(** * Audio watermark authentication: embedding and detection

    A shallow embedding of the watermark core of the repository
    ([backend/watermark/embed.py], [extract.py], [keypairs.py],
    [registry.py]) and the properties of its specification.

    Conventions.
    - A Python [str] is a Rocq [string] holding its UTF-8 encoding, so
      [s.encode()] is [list_byte_of_string s] and [+] on [str] is [+:+].
    - A Python [bytes] is a [list byte].
    - A numpy float is a [spec_float] (Stdlib's executable IEEE-754 model):
      binary32 operations have [prec = 24], [emax = 128], binary64 operations
      [prec = 53], [emax = 1024].
    - Python exceptions are the [Raise] branch of [result]. *)

From Stdlib Require Import ZArith String Ascii List SpecFloat Lia DecimalString.
From Stdlib.Strings Require Import Byte.
From stdpp Require Import gmap strings list fin_maps.

Set Warnings "-register-all,-automation".

Local Open Scope string_scope.
Local Open Scope Z_scope.

(** ** SHA-256 ([hashlib.sha256]), FIPS 180-4, on 32-bit words held in [Z] *)

Module SHA256.

Definition wrap32 (x : Z) : Z := x mod 2 ^ 32.
Definition add32 (x y : Z) : Z := wrap32 (x + y).
Definition rotr (n x : Z) : Z :=
  Z.lor (Z.shiftr x n) (wrap32 (Z.shiftl x (32 - n))).
Definition not32 (x : Z) : Z := 2 ^ 32 - 1 - x.

Definition Ch (x y z : Z) : Z := Z.lxor (Z.land x y) (Z.land (not32 x) z).
Definition Maj (x y z : Z) : Z :=
  Z.lxor (Z.lxor (Z.land x y) (Z.land x z)) (Z.land y z).
Definition bsig0 (x : Z) : Z := Z.lxor (Z.lxor (rotr 2 x) (rotr 13 x)) (rotr 22 x).
Definition bsig1 (x : Z) : Z := Z.lxor (Z.lxor (rotr 6 x) (rotr 11 x)) (rotr 25 x).
Definition ssig0 (x : Z) : Z := Z.lxor (Z.lxor (rotr 7 x) (rotr 18 x)) (Z.shiftr x 3).
Definition ssig1 (x : Z) : Z := Z.lxor (Z.lxor (rotr 17 x) (rotr 19 x)) (Z.shiftr x 10).

(** Round constants (fractional parts of the cube roots of the first 64
    primes), in decimal. *)
Definition K : list Z :=
  [ 1116352408; 1899447441; 3049323471; 3921009573; 961987163; 1508970993;
    2453635748; 2870763221; 3624381080; 310598401; 607225278; 1426881987;
    1925078388; 2162078206; 2614888103; 3248222580; 3835390401; 4022224774;
    264347078; 604807628; 770255983; 1249150122; 1555081692; 1996064986;
    2554220882; 2821834349; 2952996808; 3210313671; 3336571891; 3584528711;
    113926993; 338241895; 666307205; 773529912; 1294757372; 1396182291;
    1695183700; 1986661051; 2177026350; 2456956037; 2730485921; 2820302411;
    3259730800; 3345764771; 3516065817; 3600352804; 4094571909; 275423344;
    430227734; 506948616; 659060556; 883997877; 958139571; 1322822218;
    1537002063; 1747873779; 1955562222; 2024104815; 2227730452; 2361852424;
    2428436474; 2756734187; 3204031479; 3329325298 ].

(** The eight chaining words. *)
Record hstate : Type := HState {
  ha : Z; hb : Z; hc : Z; hd : Z; he : Z; hf : Z; hg : Z; hh : Z }.

Definition H_init : hstate :=
  HState 1779033703 3144134277 1013904242 2773480762
         1359893119 2600822924 528734635 1541459225.

(** Message schedule: [win] holds W(t) .. W(t+15); each step emits W(t) and
    appends W(t+16). *)
Fixpoint schedule (n : nat) (win : list Z) : list Z :=
  match n, win with
  | O, _ => []
  | S n', w0 :: rest =>
      let nw := add32 (add32 (add32 (ssig1 (nth 14 win 0)) (nth 9 win 0))
                              (ssig0 (nth 1 win 0))) w0 in
      w0 :: schedule n' (rest ++ [nw])
  | S _, [] => []
  end.

Definition round (s : hstate) (kw : Z * Z) : hstate :=
  let '(k, w) := kw in
  let t1 := add32 (add32 (add32 (add32 (hh s) (bsig1 (he s)))
                                 (Ch (he s) (hf s) (hg s))) k) w in
  let t2 := add32 (bsig0 (ha s)) (Maj (ha s) (hb s) (hc s)) in
  HState (add32 t1 t2) (ha s) (hb s) (hc s) (add32 (hd s) t1) (he s) (hf s) (hg s).

Definition compress (H : hstate) (block : list Z) : hstate :=
  let s := fold_left round (combine K (schedule 64 block)) H in
  HState (add32 (ha H) (ha s)) (add32 (hb H) (hb s)) (add32 (hc H) (hc s))
         (add32 (hd H) (hd s)) (add32 (he H) (he s)) (add32 (hf H) (hf s))
         (add32 (hg H) (hg s)) (add32 (hh H) (hh s)).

* [What needs to be done]: Your task is to restate the material above word for word.

* [Response to the exercise]:
(** * Audio watermark authentication: embedding and detection

    A shallow embedding of the watermark core of the repository
    ([backend/watermark/embed.py], [extract.py], [keypairs.py],
    [registry.py]) and the properties of its specification.

    Conventions.
    - A Python [str] is a Rocq [string] holding its UTF-8 encoding, so
      [s.encode()] is [list_byte_of_string s] and [+] on [str] is [+:+].
    - A Python [bytes] is a [list byte].
    - A numpy float is a [spec_float] (Stdlib's executable IEEE-754 model):
      binary32 operations have [prec = 24], [emax = 128], binary64 operations
      [prec = 53], [emax = 1024].
    - Python exceptions are the [Raise] branch of [result]. *)

From Stdlib Require Import ZArith String Ascii List SpecFloat Lia DecimalString.
From Stdlib.Strings Require Import Byte.
From stdpp Require Import gmap strings list fin_maps.

Set Warnings "-register-all,-automation".

Local Open Scope string_scope.
Local Open Scope Z_scope.

(** ** SHA-256 ([hashlib.sha256]), FIPS 180-4, on 32-bit words held in [Z] *)

Module SHA256.

Definition wrap32 (x : Z) : Z := x mod 2 ^ 32.
Definition add32 (x y : Z) : Z := wrap32 (x + y).
Definition rotr (n x : Z) : Z :=
  Z.lor (Z.shiftr x n) (wrap32 (Z.shiftl x (32 - n))).
Definition not32 (x : Z) : Z := 2 ^ 32 - 1 - x.

Definition Ch (x y z : Z) : Z := Z.lxor (Z.land x y) (Z.land (not32 x) z).
Definition Maj (x y z : Z) : Z :=
  Z.lxor (Z.lxor (Z.land x y) (Z.land x z)) (Z.land y z).
Definition bsig0 (x : Z) : Z := Z.lxor (Z.lxor (rotr 2 x) (rotr 13 x)) (rotr 22 x).
Definition bsig1 (x : Z) : Z := Z.lxor (Z.lxor (rotr 6 x) (rotr 11 x)) (rotr 25 x).
Definition ssig0 (x : Z) : Z := Z.lxor (Z.lxor (rotr 7 x) (rotr 18 x)) (Z.shiftr x 3).
Definition ssig1 (x : Z) : Z := Z.lxor (Z.lxor (rotr 17 x) (rotr 19 x)) (Z.shiftr x 10).

(** Round constants (fractional parts of the cube roots of the first 64
    primes), in decimal. *)
Definition K : list Z :=
  [ 1116352408; 1899447441; 3049323471; 3921009573; 961987163; 1508970993;
    2453635748; 2870763221; 3624381080; 310598401; 607225278; 1426881987;
    1925078388; 2162078206; 2614888103; 3248222580; 3835390401; 4022224774;
    264347078; 604807628; 770255983; 1249150122; 1555081692; 1996064986;
    2554220882; 2821834349; 2952996808; 3210313671; 3336571891; 3584528711;
    113926993; 338241895; 666307205; 773529912; 1294757372; 1396182291;
    1695183700; 1986661051; 2177026350; 2456956037; 2730485921; 2820302411;
    3259730800; 3345764771; 3516065817; 3600352804; 4094571909; 275423344;
    430227734; 506948616; 659060556; 883997877; 958139571; 1322822218;
    1537002063; 1747873779; 1955562222; 2024104815; 2227730452; 2361852424;
    2428436474; 2756734187; 3204031479; 3329325298 ].

(** The eight chaining words. *)
Record hstate : Type := HState {
  ha : Z; hb : Z; hc : Z; hd : Z; he : Z; hf : Z; hg : Z; hh : Z }.

Definition H_init : hstate :=
  HState 1779033703 3144134277 1013904242 2773480762
         1359893119 2600822924 528734635 1541459225.

(** Message schedule: [win] holds W(t) .. W(t+15); each step emits W(t) and
    appends W(t+16). *)
Fixpoint schedule (n : nat) (win : list Z) : list Z :=
  match n, win with
  | O, _ => []
  | S n', w0 :: rest =>
      let nw := add32 (add32 (add32 (ssig1 (nth 14 win 0)) (nth 9 win 0))
                              (ssig0 (nth 1 win 0))) w0 in
      w0 :: schedule n' (rest ++ [nw])
  | S _, [] => []
  end.

Definition round (s : hstate) (kw : Z * Z) : hstate :=
  let '(k, w) := kw in
  let t1 := add32 (add32 (add32 (add32 (hh s) (bsig1 (he s)))
                                 (Ch (he s) (hf s) (hg s))) k) w in
  let t2 := add32 (bsig0 (ha s)) (Maj (ha s) (hb s) (hc s)) in
  HState (add32 t1 t2) (ha s) (hb s) (hc s) (add32 (hd s) t1) (he s) (hf s) (hg s).

Definition compress (H : hstate) (block : list Z) : hstate :=
  let s := fold_left round (combine K (schedule 64 block)) H in
  HState (add32 (ha H) (ha s)) (add32 (hb H) (hb s)) (add32 (hc H) (hc s))
         (add32 (hd H) (hd s)) (add32 (he H) (he s)) (add32 (hf H) (hf s))
         (add32 (hg H) (hg s)) (add32 (hh H) (hh s)).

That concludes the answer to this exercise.